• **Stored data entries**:
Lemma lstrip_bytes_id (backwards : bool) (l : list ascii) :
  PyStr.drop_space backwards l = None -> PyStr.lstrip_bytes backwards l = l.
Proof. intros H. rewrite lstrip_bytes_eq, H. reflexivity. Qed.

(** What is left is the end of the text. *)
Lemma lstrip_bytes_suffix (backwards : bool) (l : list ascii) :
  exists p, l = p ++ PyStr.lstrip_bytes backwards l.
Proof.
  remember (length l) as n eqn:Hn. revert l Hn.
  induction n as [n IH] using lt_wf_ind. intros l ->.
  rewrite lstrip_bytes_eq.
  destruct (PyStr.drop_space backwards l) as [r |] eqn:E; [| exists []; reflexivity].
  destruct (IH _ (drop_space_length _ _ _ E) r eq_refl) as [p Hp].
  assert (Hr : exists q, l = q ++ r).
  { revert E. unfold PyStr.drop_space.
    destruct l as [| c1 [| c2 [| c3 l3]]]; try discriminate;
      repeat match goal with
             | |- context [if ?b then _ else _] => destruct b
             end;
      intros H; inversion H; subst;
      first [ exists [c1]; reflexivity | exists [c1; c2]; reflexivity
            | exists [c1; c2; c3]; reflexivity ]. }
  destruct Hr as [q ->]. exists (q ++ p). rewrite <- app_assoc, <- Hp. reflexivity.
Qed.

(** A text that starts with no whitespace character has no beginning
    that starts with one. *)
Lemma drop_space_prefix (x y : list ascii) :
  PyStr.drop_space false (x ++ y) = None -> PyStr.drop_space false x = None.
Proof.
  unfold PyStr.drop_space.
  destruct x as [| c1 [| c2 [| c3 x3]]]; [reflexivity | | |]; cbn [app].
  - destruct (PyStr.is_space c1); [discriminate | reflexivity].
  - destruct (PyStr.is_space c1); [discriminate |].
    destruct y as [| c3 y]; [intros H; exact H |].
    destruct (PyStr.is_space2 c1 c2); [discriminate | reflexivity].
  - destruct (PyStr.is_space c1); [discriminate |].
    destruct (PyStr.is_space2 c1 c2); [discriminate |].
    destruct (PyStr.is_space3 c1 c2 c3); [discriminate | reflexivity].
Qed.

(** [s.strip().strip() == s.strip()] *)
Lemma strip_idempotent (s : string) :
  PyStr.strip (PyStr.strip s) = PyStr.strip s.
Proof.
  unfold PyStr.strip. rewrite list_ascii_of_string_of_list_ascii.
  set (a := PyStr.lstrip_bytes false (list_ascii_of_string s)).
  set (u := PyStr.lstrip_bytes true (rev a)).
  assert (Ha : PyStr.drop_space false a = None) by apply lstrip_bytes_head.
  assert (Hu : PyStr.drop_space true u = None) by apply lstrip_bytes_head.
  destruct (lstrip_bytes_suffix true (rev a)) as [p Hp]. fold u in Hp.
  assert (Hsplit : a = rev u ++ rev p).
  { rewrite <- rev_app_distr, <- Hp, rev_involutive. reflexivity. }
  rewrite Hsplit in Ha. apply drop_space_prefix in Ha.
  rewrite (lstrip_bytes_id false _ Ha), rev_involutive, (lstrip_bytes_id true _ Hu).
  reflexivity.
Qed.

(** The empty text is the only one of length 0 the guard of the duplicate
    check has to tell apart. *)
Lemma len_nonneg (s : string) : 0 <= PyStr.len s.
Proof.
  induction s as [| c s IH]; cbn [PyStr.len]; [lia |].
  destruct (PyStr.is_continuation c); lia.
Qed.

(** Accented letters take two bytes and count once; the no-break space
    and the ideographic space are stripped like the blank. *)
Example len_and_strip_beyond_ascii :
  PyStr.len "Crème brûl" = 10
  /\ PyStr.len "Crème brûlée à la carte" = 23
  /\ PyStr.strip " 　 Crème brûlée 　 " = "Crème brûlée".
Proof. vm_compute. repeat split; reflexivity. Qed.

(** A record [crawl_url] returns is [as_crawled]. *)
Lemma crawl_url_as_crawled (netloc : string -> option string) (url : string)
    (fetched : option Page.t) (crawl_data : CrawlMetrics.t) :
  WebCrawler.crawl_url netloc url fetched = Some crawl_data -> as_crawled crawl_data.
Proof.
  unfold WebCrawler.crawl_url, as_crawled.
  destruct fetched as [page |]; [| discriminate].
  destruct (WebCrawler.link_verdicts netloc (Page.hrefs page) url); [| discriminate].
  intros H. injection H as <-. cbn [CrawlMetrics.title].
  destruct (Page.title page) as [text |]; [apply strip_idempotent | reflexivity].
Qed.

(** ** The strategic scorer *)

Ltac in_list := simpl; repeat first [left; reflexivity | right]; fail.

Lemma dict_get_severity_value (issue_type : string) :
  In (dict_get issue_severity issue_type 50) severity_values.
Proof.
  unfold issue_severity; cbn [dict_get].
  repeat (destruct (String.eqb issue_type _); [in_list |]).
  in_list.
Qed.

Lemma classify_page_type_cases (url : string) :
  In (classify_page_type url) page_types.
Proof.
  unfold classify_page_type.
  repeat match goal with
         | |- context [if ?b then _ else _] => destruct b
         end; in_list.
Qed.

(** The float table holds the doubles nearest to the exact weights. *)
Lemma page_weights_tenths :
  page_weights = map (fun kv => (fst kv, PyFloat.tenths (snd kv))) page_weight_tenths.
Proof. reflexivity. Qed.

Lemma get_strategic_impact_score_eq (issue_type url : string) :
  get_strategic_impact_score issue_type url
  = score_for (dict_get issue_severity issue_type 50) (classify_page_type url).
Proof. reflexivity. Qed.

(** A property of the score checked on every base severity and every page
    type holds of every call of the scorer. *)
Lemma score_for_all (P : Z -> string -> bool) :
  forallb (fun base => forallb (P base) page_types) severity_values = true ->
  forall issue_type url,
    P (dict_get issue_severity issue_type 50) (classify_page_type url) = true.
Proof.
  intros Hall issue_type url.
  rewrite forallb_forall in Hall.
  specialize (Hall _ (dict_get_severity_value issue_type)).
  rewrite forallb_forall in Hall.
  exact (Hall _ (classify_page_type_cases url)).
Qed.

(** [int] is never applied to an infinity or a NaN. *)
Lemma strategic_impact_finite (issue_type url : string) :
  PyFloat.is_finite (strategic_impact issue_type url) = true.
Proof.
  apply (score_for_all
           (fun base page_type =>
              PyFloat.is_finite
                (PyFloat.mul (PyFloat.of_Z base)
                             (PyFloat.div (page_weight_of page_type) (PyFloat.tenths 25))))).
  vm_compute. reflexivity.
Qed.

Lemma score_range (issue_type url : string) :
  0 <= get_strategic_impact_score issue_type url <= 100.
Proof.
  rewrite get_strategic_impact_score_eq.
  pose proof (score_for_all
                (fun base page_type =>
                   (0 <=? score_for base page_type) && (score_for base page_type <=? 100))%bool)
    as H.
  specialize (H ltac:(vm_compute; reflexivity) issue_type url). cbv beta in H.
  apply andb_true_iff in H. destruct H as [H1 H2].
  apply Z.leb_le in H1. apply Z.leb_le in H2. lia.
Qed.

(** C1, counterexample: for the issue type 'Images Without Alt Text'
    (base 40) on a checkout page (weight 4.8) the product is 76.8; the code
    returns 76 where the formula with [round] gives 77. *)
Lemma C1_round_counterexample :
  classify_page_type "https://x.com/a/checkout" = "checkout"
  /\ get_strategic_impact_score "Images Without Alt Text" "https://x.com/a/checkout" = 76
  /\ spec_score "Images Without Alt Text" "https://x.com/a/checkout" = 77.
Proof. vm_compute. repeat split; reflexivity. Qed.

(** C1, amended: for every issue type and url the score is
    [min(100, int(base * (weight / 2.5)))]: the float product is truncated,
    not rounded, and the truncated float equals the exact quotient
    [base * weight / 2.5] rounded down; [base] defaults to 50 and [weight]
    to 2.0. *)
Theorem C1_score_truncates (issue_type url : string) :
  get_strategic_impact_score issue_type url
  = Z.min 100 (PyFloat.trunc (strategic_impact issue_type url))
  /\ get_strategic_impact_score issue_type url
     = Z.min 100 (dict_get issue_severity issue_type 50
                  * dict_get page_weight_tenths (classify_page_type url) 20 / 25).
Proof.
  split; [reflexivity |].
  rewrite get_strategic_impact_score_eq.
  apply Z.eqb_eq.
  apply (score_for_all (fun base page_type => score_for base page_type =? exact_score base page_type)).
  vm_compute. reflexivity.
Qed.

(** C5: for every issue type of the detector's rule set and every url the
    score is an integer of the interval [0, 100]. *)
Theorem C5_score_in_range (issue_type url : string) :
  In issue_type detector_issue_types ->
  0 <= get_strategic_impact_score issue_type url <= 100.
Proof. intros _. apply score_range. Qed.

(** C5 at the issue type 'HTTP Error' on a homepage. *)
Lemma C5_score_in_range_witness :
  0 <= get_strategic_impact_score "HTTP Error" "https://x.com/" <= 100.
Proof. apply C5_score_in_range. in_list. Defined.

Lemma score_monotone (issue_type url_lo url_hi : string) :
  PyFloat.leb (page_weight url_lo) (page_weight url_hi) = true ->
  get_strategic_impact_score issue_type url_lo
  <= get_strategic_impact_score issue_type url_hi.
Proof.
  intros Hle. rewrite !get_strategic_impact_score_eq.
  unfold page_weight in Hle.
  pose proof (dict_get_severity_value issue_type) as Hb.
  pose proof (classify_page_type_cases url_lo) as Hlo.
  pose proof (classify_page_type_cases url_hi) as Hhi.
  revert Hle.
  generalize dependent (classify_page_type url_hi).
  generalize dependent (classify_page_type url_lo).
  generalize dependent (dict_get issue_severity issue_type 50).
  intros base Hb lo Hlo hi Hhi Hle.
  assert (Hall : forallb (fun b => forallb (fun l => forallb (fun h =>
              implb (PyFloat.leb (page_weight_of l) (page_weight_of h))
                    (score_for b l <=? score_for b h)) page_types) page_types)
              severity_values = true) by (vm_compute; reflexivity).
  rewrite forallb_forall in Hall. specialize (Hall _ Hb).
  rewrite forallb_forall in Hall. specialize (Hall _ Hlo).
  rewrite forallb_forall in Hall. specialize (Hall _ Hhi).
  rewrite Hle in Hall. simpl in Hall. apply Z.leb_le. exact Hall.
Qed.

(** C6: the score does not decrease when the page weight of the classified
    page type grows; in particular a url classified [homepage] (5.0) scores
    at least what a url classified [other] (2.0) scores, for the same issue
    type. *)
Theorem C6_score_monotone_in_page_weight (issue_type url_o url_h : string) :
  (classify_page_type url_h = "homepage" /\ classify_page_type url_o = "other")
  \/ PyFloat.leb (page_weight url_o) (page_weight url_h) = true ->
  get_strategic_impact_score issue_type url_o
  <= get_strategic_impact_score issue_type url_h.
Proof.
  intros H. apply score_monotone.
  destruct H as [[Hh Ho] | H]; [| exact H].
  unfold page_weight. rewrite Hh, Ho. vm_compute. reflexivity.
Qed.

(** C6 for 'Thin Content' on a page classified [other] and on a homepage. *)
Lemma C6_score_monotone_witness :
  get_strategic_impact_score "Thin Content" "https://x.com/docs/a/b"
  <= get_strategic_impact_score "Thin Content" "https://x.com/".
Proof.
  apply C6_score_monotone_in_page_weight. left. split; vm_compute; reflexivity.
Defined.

• **WHAT YOU WILL DO**: Print exactly the lines above from the one with "url) 20 / 25)." to the one with "unfold page_weight in Hle.", including both.

• **OUTPUT BELOW**:
                  * dict_get page_weight_tenths (classify_page_type url) 20 / 25).
Proof.
  split; [reflexivity |].
  rewrite get_strategic_impact_score_eq.
  apply Z.eqb_eq.
  apply (score_for_all (fun base page_type => score_for base page_type =? exact_score base page_type)).
  vm_compute. reflexivity.
Qed.

(** C5: for every issue type of the detector's rule set and every url the
    score is an integer of the interval [0, 100]. *)
Theorem C5_score_in_range (issue_type url : string) :
  In issue_type detector_issue_types ->
  0 <= get_strategic_impact_score issue_type url <= 100.
Proof. intros _. apply score_range. Qed.

(** C5 at the issue type 'HTTP Error' on a homepage. *)
Lemma C5_score_in_range_witness :
  0 <= get_strategic_impact_score "HTTP Error" "https://x.com/" <= 100.
Proof. apply C5_score_in_range. in_list. Defined.

Lemma score_monotone (issue_type url_lo url_hi : string) :
  PyFloat.leb (page_weight url_lo) (page_weight url_hi) = true ->
  get_strategic_impact_score issue_type url_lo
  <= get_strategic_impact_score issue_type url_hi.
Proof.
  intros Hle. rewrite !get_strategic_impact_score_eq.
  unfold page_weight in Hle.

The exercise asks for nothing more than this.